Mediocre Moms Don’t Age Gracefully
This week I turned forty. That’s right; I have graced the earth with my presence for four decades. In all seriousness, part of me does not comprehend the gravity of that number. When I was younger, of course, forty seemed interminably old. But now, I think of “old” as eighty and beyond.
Before I dive into this post, let me be clear that when I refer to “gracefully”, I do not mean anything to do with appearance or looks. In fact, my best friend posted a picture of me at seventeen on Facebook in honor of my birthday, and I feel very comfortable saying that I look way hotter now.
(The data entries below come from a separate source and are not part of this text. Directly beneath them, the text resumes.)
Lemma jinv_crash j w k : jinv j -> exists j', job_step j (JCrash w k) = Ret j' /\ jinv j'.
Proof.
  intros H. destruct (ji_files _ H) as (dm & dr & Hf & Hdm & Hdr).
  assert (Hgone : forall s dm' dr', files_ok dm' dr' s -> dm ⊆ dm' -> dr ⊆ dr' ->
    jinv (with_worker j (j_mr j) s w WGone)).
  { intros s dm' dr' Hf' H1 H2.
    assert (Hex : forall b, executed (with_worker j (j_mr j) s w WGone) b -> executed j b).
    { intros b [Hb|(v & Hv)]; [by left|right]. simpl in Hv. exists v. destruct (decide (v = w)) as [->|Hne].
      - by rewrite fn_lookup_insert in Hv.
      - by rewrite fn_lookup_insert_ne in Hv. }
    apply (jinv_worker j s w WGone dm' dr'); try done.
    - intros a Ha. unfold holds in Ha. simpl in Ha. rewrite fn_lookup_insert in Ha.
      destruct Ha as [(? & ? & _)|?]; done.
    - intros i Hi. by apply H1, Hdm, Hex.
    - intros i Hi. by apply H2, Hdr, Hex. }
  unfold job_step. destruct (j_workers j w) as [|reply|a|] eqn:Ew; (eexists; split; [done|]);
    try (by apply (Hgone (j_fs j) dm dr)).
  destruct (ji_run _ H w reply Ew) as (a & [(i & Hi & -> & ->)|(r & Hlt & -> & ->)]).
  - unfold partial_task, map_reply. cbn [rt_TaskType rt_FileName rt_NReduce rt_TaskID].
    change (String.eqb "map" "map") with true. cbv iota.
    destruct (lookup_lt_is_Some_2 files i Hi) as [f Hfi]. rewrite (nth_lookup_Some files i "" f Hfi).
    assert (Hin : f ∈ files) by (by eapply list_elem_of_lookup_2). destruct (Hinput f Hin) as [c Hc].
    rewrite (mp_input _ _ _ _ _ _ _ (fo_mapped _ _ _ Hf) f Hin), Hc, partition_buckets by done.
    apply (Hgone _ dm dr); [|done|done]. by apply files_ok_partial.
  - unfold partial_task. cbn [reduce_reply rt_TaskType]. change (String.eqb "reduce" "map") with false. cbv iota.
    destruct (0 <? k)%nat; [|by apply (Hgone (j_fs j) dm dr)].
    apply (Hgone _ dm (r :: dr)); [|done|set_solver].
    apply files_ok_reduce; [done| |done]. eapply reduce_held; [done| |done].
    left. eexists. split; [done|]. right. by exists r.
Qed.

Lemma holds_insert m s ws w st v a :
  holds (mkJob m s (<[w := st]> ws)) v a ->
  (v = w /\ ((exists reply, st = WRun reply /\ is_task reply a) \/ st = WReport a)) \/
  (v <> w /\ holds (mkJob m s ws) v a).
Proof.
  unfold holds. simpl. destruct (decide (v = w)) as [->|Hne].
  - rewrite fn_lookup_insert. by left.
  - rewrite fn_lookup_insert_ne by done. by right.
Qed.

(** Requests: the reply reaches the worker or not. *)
Lemma jinv_ask j w now m reply st :
  jinv j -> requestTask (j_mr j) now = Ret (m, reply) -> j_workers j w = WAsk ->
  st = Worker_switch reply \/ st = WAsk ->
  jinv (mkJob m (j_fs j) (<[w := st]> (j_workers j))).
Proof.
  intros H Hreq Hw Hst.
  destruct (requestTask_spec _ _ _ _ (ji_mr _ H) (ji_sizes _ H) (ji_names _ H) Hreq)
    as (Hm & Hs & Hn & Hrep & Hcase).
  assert (Hidle : (st = WGone \/ st = WAsk) \/ exists a, m_out m = m_out (j_mr j) ++ [a] /\
    a ∉ m_assigned (j_mr j) /\ is_task reply a /\ st = WRun reply).
  { destruct Hst as [->|Hst]; [|by left; right].
    destruct Hcase as [[_ Hsw]|(a & Ho & Ha & Ht & Hsw)]; [by left|right; by exists a]. }
  assert (Hsub : forall a, a ∈ m_out (j_mr j) -> a ∈ m_out m).
  { intros a Ha. destruct Hcase as [[-> _]|(b & -> & _)]; [done|]. apply elem_of_app. by left. }
  assert (Hstays : forall v a, holds (mkJob m (j_fs j) (j_workers j)) v a -> holds j v a) by done.
  apply jinv_coord; try done.
  - intros v r. destruct (decide (v = w)) as [->|Hne]; [|rewrite fn_lookup_insert_ne by done; apply (ji_run _ H)].
    rewrite fn_lookup_insert. intros ->. destruct Hidle as [[?|?]|(a & _ & _ & Ht & [= <-])]; [done..|by exists a].
  - intros v a [(-> & Ha)|[Hne Ha]]%holds_insert; [|by apply Hsub, (ji_out _ H v)].
    destruct Hidle as [[-> | ->]|(b & -> & _ & Ht & ->)];
      [by destruct Ha as [(? & ? & _)|?]|by destruct Ha as [(? & ? & _)|?]|].
    destruct Ha as [(r & [= <-] & Ha)|?]; [|done]. apply assignment_task in Ha, Ht.
    assert (a = b) as -> by congruence. apply elem_of_app. right. apply list_elem_of_here.
  - assert (Hfresh : forall v a r, st = WRun r -> is_task r a -> holds j v a -> False).
    { intros v a r -> Ha Hv. destruct Hidle as [[?|?]|(b & _ & Hb & Ht & [= <-])]; [done..|].
      apply assignment_task in Ha, Ht. assert (a = b) as -> by congruence.
      apply Hb. apply (mi_out_assigned _ _ (ji_mr _ H)). by apply (ji_out _ H v). }
    assert (Hrep' : forall a, st <> WReport a).
    { intros a ->. destruct Hidle as [[?|?]|(? & _ & _ & _ & ?)]; done. }
    intros v v' a [(-> & Ha)|[Hne Ha]]%holds_insert [(-> & Ha')|[Hne' Ha']]%holds_insert; [done| | |].
    + destruct Ha as [(r & Hst' & Ht)|Hr']; [exfalso; by eapply Hfresh|by destruct (Hrep' a)].
    + destruct Ha' as [(r & Hst' & Ht)|Hr']; [exfalso; by eapply Hfresh|by destruct (Hrep' a)].
    + by apply (ji_uniq _ H v v' a).
  - intros a [Ha|(v & Hv)]; [left; simpl in Ha; by rewrite Hrep in Ha|right; exists v]. simpl in Hv.
    destruct (decide (v = w)) as [->|Hne]; [|by rewrite fn_lookup_insert_ne in Hv].
    rewrite fn_lookup_insert in Hv. destruct Hidle as [[?|?]|(? & _ & _ & _ & ?)]; congruence.
Qed.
If anything, I feel like I have grown into my looks. I feel a certain comfort with my body that did not exist twenty years ago. In particular, I have always had a “hate-hate” relationship with my breasts. (That is not a typo.) They have always been needlessly large. It started back in fourth grade, and then they just kept growing. (Fun fact: it is actually no fun to have breasts in elementary and middle school. You get called wonderful things like “Dolly Parton” and “Improper Fraction”). In any case, they were bad enough in my formative years. In addition, they make shopping completely stressful. When the rest of you is a decent size but your breasts can have their own zip code, it makes finding something as simple as a shirt nearly impossible. And forget bathing suits and lingerie: I haven’t been able to walk into a store like Target and buy a bathing suit on the fly ever. With regard to Victoria’s Secret, the secret is that big busted women are not wanted since they rarely sale anything beyond a size D. As I got older, I hoped that the worst was over, but after the birth of each subsequent kid they grew even more. With this last pregnancy, I struggled to find even a maternity bra, which are purposely made bigger and looser, in my size.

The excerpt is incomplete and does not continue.